--- Exercise ---
The output is to match the entries below character for character.

--- Supplied data ---
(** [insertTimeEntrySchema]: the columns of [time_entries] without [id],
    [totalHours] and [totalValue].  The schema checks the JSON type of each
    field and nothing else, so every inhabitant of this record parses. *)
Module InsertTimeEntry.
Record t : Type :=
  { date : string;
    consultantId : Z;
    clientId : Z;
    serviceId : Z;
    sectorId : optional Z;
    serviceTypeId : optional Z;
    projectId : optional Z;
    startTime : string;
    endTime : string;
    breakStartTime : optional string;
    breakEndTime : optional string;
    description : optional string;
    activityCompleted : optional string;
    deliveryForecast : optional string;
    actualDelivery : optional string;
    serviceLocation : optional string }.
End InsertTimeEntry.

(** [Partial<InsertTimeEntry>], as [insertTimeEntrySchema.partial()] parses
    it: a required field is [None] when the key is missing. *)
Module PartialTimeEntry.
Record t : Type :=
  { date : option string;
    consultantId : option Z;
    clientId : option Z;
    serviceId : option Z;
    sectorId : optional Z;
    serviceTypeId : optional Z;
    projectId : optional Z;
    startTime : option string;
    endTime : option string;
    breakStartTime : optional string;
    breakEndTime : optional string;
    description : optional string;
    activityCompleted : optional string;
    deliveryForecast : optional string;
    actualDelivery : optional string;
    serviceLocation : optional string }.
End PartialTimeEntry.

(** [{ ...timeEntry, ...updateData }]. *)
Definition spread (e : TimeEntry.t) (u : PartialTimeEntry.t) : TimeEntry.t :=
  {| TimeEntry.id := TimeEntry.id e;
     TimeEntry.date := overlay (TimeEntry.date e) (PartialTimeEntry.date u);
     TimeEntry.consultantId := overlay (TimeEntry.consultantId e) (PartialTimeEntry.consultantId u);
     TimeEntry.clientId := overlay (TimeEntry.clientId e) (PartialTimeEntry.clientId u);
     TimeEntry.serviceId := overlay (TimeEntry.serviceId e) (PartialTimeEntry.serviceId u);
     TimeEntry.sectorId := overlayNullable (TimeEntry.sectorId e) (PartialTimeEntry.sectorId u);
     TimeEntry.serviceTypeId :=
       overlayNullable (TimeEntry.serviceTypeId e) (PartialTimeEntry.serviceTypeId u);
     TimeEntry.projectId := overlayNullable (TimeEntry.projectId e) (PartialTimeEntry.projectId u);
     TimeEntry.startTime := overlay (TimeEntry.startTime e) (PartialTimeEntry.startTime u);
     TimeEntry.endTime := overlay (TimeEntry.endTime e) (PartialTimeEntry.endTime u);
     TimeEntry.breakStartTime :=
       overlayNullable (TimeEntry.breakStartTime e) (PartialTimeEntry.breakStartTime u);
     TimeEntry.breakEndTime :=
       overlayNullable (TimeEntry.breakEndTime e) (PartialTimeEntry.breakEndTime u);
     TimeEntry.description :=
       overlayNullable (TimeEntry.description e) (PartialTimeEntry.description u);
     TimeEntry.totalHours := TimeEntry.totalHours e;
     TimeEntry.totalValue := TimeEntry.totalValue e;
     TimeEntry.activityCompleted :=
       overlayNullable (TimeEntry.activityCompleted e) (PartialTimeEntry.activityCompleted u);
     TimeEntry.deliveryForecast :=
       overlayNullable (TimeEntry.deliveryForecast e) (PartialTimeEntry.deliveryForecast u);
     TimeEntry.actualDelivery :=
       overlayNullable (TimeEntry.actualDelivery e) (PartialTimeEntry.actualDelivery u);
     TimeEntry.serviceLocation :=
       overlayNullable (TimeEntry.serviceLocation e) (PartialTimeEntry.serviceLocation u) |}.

--- The completed task ---
(** [insertTimeEntrySchema]: the columns of [time_entries] without [id],
    [totalHours] and [totalValue].  The schema checks the JSON type of each
    field and nothing else, so every inhabitant of this record parses. *)
Module InsertTimeEntry.
Record t : Type :=
  { date : string;
    consultantId : Z;
    clientId : Z;
    serviceId : Z;
    sectorId : optional Z;
    serviceTypeId : optional Z;
    projectId : optional Z;
    startTime : string;
    endTime : string;
    breakStartTime : optional string;
    breakEndTime : optional string;
    description : optional string;
    activityCompleted : optional string;
    deliveryForecast : optional string;
    actualDelivery : optional string;
    serviceLocation : optional string }.
End InsertTimeEntry.

(** [Partial<InsertTimeEntry>], as [insertTimeEntrySchema.partial()] parses
    it: a required field is [None] when the key is missing. *)
Module PartialTimeEntry.
Record t : Type :=
  { date : option string;
    consultantId : option Z;
    clientId : option Z;
    serviceId : option Z;
    sectorId : optional Z;
    serviceTypeId : optional Z;
    projectId : optional Z;
    startTime : option string;
    endTime : option string;
    breakStartTime : optional string;
    breakEndTime : optional string;
    description : optional string;
    activityCompleted : optional string;
    deliveryForecast : optional string;
    actualDelivery : optional string;
    serviceLocation : optional string }.
End PartialTimeEntry.

(** [{ ...timeEntry, ...updateData }]. *)
Definition spread (e : TimeEntry.t) (u : PartialTimeEntry.t) : TimeEntry.t :=
  {| TimeEntry.id := TimeEntry.id e;
     TimeEntry.date := overlay (TimeEntry.date e) (PartialTimeEntry.date u);
     TimeEntry.consultantId := overlay (TimeEntry.consultantId e) (PartialTimeEntry.consultantId u);
     TimeEntry.clientId := overlay (TimeEntry.clientId e) (PartialTimeEntry.clientId u);
     TimeEntry.serviceId := overlay (TimeEntry.serviceId e) (PartialTimeEntry.serviceId u);
     TimeEntry.sectorId := overlayNullable (TimeEntry.sectorId e) (PartialTimeEntry.sectorId u);
     TimeEntry.serviceTypeId :=
       overlayNullable (TimeEntry.serviceTypeId e) (PartialTimeEntry.serviceTypeId u);
     TimeEntry.projectId := overlayNullable (TimeEntry.projectId e) (PartialTimeEntry.projectId u);
     TimeEntry.startTime := overlay (TimeEntry.startTime e) (PartialTimeEntry.startTime u);
     TimeEntry.endTime := overlay (TimeEntry.endTime e) (PartialTimeEntry.endTime u);
     TimeEntry.breakStartTime :=
       overlayNullable (TimeEntry.breakStartTime e) (PartialTimeEntry.breakStartTime u);
     TimeEntry.breakEndTime :=
       overlayNullable (TimeEntry.breakEndTime e) (PartialTimeEntry.breakEndTime u);
     TimeEntry.description :=
       overlayNullable (TimeEntry.description e) (PartialTimeEntry.description u);
     TimeEntry.totalHours := TimeEntry.totalHours e;
     TimeEntry.totalValue := TimeEntry.totalValue e;
     TimeEntry.activityCompleted :=
       overlayNullable (TimeEntry.activityCompleted e) (PartialTimeEntry.activityCompleted u);
     TimeEntry.deliveryForecast :=
       overlayNullable (TimeEntry.deliveryForecast e) (PartialTimeEntry.deliveryForecast u);
     TimeEntry.actualDelivery :=
       overlayNullable (TimeEntry.actualDelivery e) (PartialTimeEntry.actualDelivery u);
     TimeEntry.serviceLocation :=
       overlayNullable (TimeEntry.serviceLocation e) (PartialTimeEntry.serviceLocation u) |}.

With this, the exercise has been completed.